WORK TASK: Each entry below is to be printed verbatim.

DATA UNDER STUDY Block Start

(* ===== verification/RcvClaims.v ===== *)
(** * Reception: the main theorems *)
From S2P Require Import Prelude Bst BstRep BstFind BstInsert BstRemove BstHistory ServiceEntry ServiceTable.
From S2P Require Import ServiceInv ServiceRefine ServiceAdd ServiceDel ServiceClaims SalHdr Checksum.
From S2P Require Import SalSock Rto DelayQueue Sal SalCtrl SalState SalListen Udp.
From S2P Require Import SalHdrProps SalInv SalStep SalMachine UdpSession.
From S2P Require Import SalFwd SalFwdOk SalRelay RelayClaims SalRcv SalRcvOk.
Local Open Scope Z_scope.

(** A header that fails one of the checks: too short, longer than the packet,
    not well-formed, or with a wrong checksum. *)
Definition bad_header (d : list Z) : Prop :=
  (length d < SAL_HEADER_LEN)%nat \/
  (exists shl, d !! 8%nat = Some shl /\ Z.of_nat (length d) < 4 * shl) \/
  (exists r ctx, serval_sal_parse_hdr d SAL_PARSE_ALL = Ok (r, ctx) /\
     (r <> 0 \/ serval_sal_csum 0 d (Z.to_nat (c_length ctx)) <> 0)).

Lemma bad_header_checks u d : bad_header d -> exists n, rcv_checks u d = Ok (inr n).
Proof.
  intros Hbad. unfold rcv_checks.
  destruct (Nat.ltb_spec (length d) SAL_HEADER_LEN) as [|Hl]; [by eexists|].
  unfold SAL_HEADER_LEN in *. destruct (lookup_lt_is_Some_2 d 8) as [shl H8]; [lia|].
  rewrite (obind_Ok _ _ shl) by (unfold rd8; by rewrite H8).
  assert (Z.shiftl shl 2 = 4 * shl) as -> by (rewrite Z.shiftl_mul_pow2; lia).
  destruct (_ && _) eqn:Hlen; [by eexists|].
  destruct Hbad as [?|[(s & Hs & Hlt)|(r & ctx & Hp & Hr)]]; [unfold SAL_HEADER_LEN in *; lia| |].
  { rewrite H8 in Hs. injection Hs as <-.
    apply andb_false_iff in Hlen as [?%Z.ltb_ge|?%Z.ltb_ge]; lia. }
  rewrite (obind_Ok _ _ _ Hp).
  assert (negb (r =? 0) || negb (serval_sal_csum 0 d (Z.to_nat (c_length ctx)) =? 0) = true) as ->.
  { apply orb_true_iff. destruct Hr; [left|right]; by apply negb_true_iff, Z.eqb_neq. }
  by eexists.
Qed.

Section Claims.
Context {TP : Type} `{SalEnv} `{RcvEnv TP} (ops : af_ops TP).

(** A packet whose header fails a check is freed and counted as
    dropped; nothing is sent, and no socket, buffer or rule changes. *)
Theorem rcv_bad_dropped pt size i (w : salw TP) b :
  skbs w !! i = Some b -> skb_owned b = false -> bad_header (data (skb_buf b)) ->
  exists n, serval_sal_rcv ops pt size i w =
    Ok (NET_RX_DROP,
        w {{ skbs ::= delete i; svc := set_env (tb_add_stats (-1) n (env (svc w))) (svc w) }}).
Proof.
  intros Hb Ho Hbad. destruct (bad_header_checks uninit _ Hbad) as [n Hn].
  rewrite (rcv_checked ops pt size i w b Hb), Hn. eexists. by apply rcv_drop_run.
Qed.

DATA UNDER STUDY Block End

RESULT:
(* ===== verification/RcvClaims.v ===== *)
(** * Reception: the main theorems *)
From S2P Require Import Prelude Bst BstRep BstFind BstInsert BstRemove BstHistory ServiceEntry ServiceTable.
From S2P Require Import ServiceInv ServiceRefine ServiceAdd ServiceDel ServiceClaims SalHdr Checksum.
From S2P Require Import SalSock Rto DelayQueue Sal SalCtrl SalState SalListen Udp.
From S2P Require Import SalHdrProps SalInv SalStep SalMachine UdpSession.
From S2P Require Import SalFwd SalFwdOk SalRelay RelayClaims SalRcv SalRcvOk.
Local Open Scope Z_scope.

(** A header that fails one of the checks: too short, longer than the packet,
    not well-formed, or with a wrong checksum. *)
Definition bad_header (d : list Z) : Prop :=
  (length d < SAL_HEADER_LEN)%nat \/
  (exists shl, d !! 8%nat = Some shl /\ Z.of_nat (length d) < 4 * shl) \/
  (exists r ctx, serval_sal_parse_hdr d SAL_PARSE_ALL = Ok (r, ctx) /\
     (r <> 0 \/ serval_sal_csum 0 d (Z.to_nat (c_length ctx)) <> 0)).

Lemma bad_header_checks u d : bad_header d -> exists n, rcv_checks u d = Ok (inr n).
Proof.
  intros Hbad. unfold rcv_checks.
  destruct (Nat.ltb_spec (length d) SAL_HEADER_LEN) as [|Hl]; [by eexists|].
  unfold SAL_HEADER_LEN in *. destruct (lookup_lt_is_Some_2 d 8) as [shl H8]; [lia|].
  rewrite (obind_Ok _ _ shl) by (unfold rd8; by rewrite H8).
  assert (Z.shiftl shl 2 = 4 * shl) as -> by (rewrite Z.shiftl_mul_pow2; lia).
  destruct (_ && _) eqn:Hlen; [by eexists|].
  destruct Hbad as [?|[(s & Hs & Hlt)|(r & ctx & Hp & Hr)]]; [unfold SAL_HEADER_LEN in *; lia| |].
  { rewrite H8 in Hs. injection Hs as <-.
    apply andb_false_iff in Hlen as [?%Z.ltb_ge|?%Z.ltb_ge]; lia. }
  rewrite (obind_Ok _ _ _ Hp).
  assert (negb (r =? 0) || negb (serval_sal_csum 0 d (Z.to_nat (c_length ctx)) =? 0) = true) as ->.
  { apply orb_true_iff. destruct Hr; [left|right]; by apply negb_true_iff, Z.eqb_neq. }
  by eexists.
Qed.

Section Claims.
Context {TP : Type} `{SalEnv} `{RcvEnv TP} (ops : af_ops TP).

(** A packet whose header fails a check is freed and counted as
    dropped; nothing is sent, and no socket, buffer or rule changes. *)
Theorem rcv_bad_dropped pt size i (w : salw TP) b :
  skbs w !! i = Some b -> skb_owned b = false -> bad_header (data (skb_buf b)) ->
  exists n, serval_sal_rcv ops pt size i w =
    Ok (NET_RX_DROP,
        w {{ skbs ::= delete i; svc := set_env (tb_add_stats (-1) n (env (svc w))) (svc w) }}).
Proof.
  intros Hb Ho Hbad. destruct (bad_header_checks uninit _ Hbad) as [n Hn].
  rewrite (rcv_checked ops pt size i w b Hb), Hn. eexists. by apply rcv_drop_run.
Qed.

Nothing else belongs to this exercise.